(** * file-scanner: a model of the scan pipeline of [main.go]

    The development follows the program bottom-up:

    - Go strings are byte sequences ([list byte]); the [regexp] package reads
      them rune by rune through [utf8.DecodeRuneInString], which is modelled
      bit for bit in [Module Utf8];
    - [Module Regexp] holds the part of Go's [regexp] package the program
      uses: [QuoteMeta], the parser restricted to the syntax that
      [compilePatterns] can produce, leftmost-first matching,
      [FindAllStringSubmatchIndex] and [ReplaceAllString];
    - [findMatchPositions], [compilePatterns], [scanFile] and
      [walkRepository] are transcribed from [main.go];
    - [Module Run] is an interleaving model of the goroutines started by
      [main]: the walker goroutine, one goroutine per scheduled file, the
      buffered result channel and the collecting loop. *)

From Stdlib Require Import ZArith List Lia Bool Strings.Byte Strings.String.
From Stdlib Require Import Sorted DecimalString DecimalZ DecimalPos DecimalFacts.
From stdpp Require Import base decidable countable gmap list.
Import ListNotations.

(** ** Bytes and Go strings *)

#[global] Instance byte_eq_dec : EqDecision byte.
Proof.
  intros a b. destruct (N.eq_dec (Byte.to_N a) (Byte.to_N b)) as [H|H].
  - left. apply (f_equal Byte.of_N) in H. rewrite !Byte.of_to_N in H. congruence.
  - right. congruence.
Defined.

Definition byte_of_N_total (n : N) : byte :=
  match Byte.of_N n with Some b => b | None => x00 end.

#[global] Instance byte_countable : Countable byte.
Proof.
  refine (inj_countable' Byte.to_N byte_of_N_total _).
  intros b. unfold byte_of_N_total. now rewrite Byte.of_to_N.
Defined.

(** A Go [string]: an immutable sequence of bytes. *)
Abbreviation gostring := (list byte).

(** Go string literals, written as Rocq strings. *)
Definition str (s : string) : gostring := list_byte_of_string s.

(** The numeric value of a byte. *)
Definition b2z (b : byte) : Z := Z.of_N (Byte.to_N b).

(** [s[lo:hi]] and [s[lo:]] on Go ints. *)
Definition slice (s : gostring) (lo hi : Z) : gostring :=
  firstn (Z.to_nat (hi - lo)) (skipn (Z.to_nat lo) s).
Definition slice_from (s : gostring) (lo : Z) : gostring :=
  skipn (Z.to_nat lo) s.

- **Exercise details**: Repeat every line of the material exactly as given.

- **Result below**:
(** * file-scanner: a model of the scan pipeline of [main.go]

    The development follows the program bottom-up:

    - Go strings are byte sequences ([list byte]); the [regexp] package reads
      them rune by rune through [utf8.DecodeRuneInString], which is modelled
      bit for bit in [Module Utf8];
    - [Module Regexp] holds the part of Go's [regexp] package the program
      uses: [QuoteMeta], the parser restricted to the syntax that
      [compilePatterns] can produce, leftmost-first matching,
      [FindAllStringSubmatchIndex] and [ReplaceAllString];
    - [findMatchPositions], [compilePatterns], [scanFile] and
      [walkRepository] are transcribed from [main.go];
    - [Module Run] is an interleaving model of the goroutines started by
      [main]: the walker goroutine, one goroutine per scheduled file, the
      buffered result channel and the collecting loop. *)

From Stdlib Require Import ZArith List Lia Bool Strings.Byte Strings.String.
From Stdlib Require Import Sorted DecimalString DecimalZ DecimalPos DecimalFacts.
From stdpp Require Import base decidable countable gmap list.
Import ListNotations.

(** ** Bytes and Go strings *)

#[global] Instance byte_eq_dec : EqDecision byte.
Proof.
  intros a b. destruct (N.eq_dec (Byte.to_N a) (Byte.to_N b)) as [H|H].
  - left. apply (f_equal Byte.of_N) in H. rewrite !Byte.of_to_N in H. congruence.
  - right. congruence.
Defined.

Definition byte_of_N_total (n : N) : byte :=
  match Byte.of_N n with Some b => b | None => x00 end.

#[global] Instance byte_countable : Countable byte.
Proof.
  refine (inj_countable' Byte.to_N byte_of_N_total _).
  intros b. unfold byte_of_N_total. now rewrite Byte.of_to_N.
Defined.

(** A Go [string]: an immutable sequence of bytes. *)
Abbreviation gostring := (list byte).

(** Go string literals, written as Rocq strings. *)
Definition str (s : string) : gostring := list_byte_of_string s.

(** The numeric value of a byte. *)
Definition b2z (b : byte) : Z := Z.of_N (Byte.to_N b).

(** [s[lo:hi]] and [s[lo:]] on Go ints. *)
Definition slice (s : gostring) (lo hi : Z) : gostring :=
  firstn (Z.to_nat (hi - lo)) (skipn (Z.to_nat lo) s).
Definition slice_from (s : gostring) (lo : Z) : gostring :=
  skipn (Z.to_nat lo) s.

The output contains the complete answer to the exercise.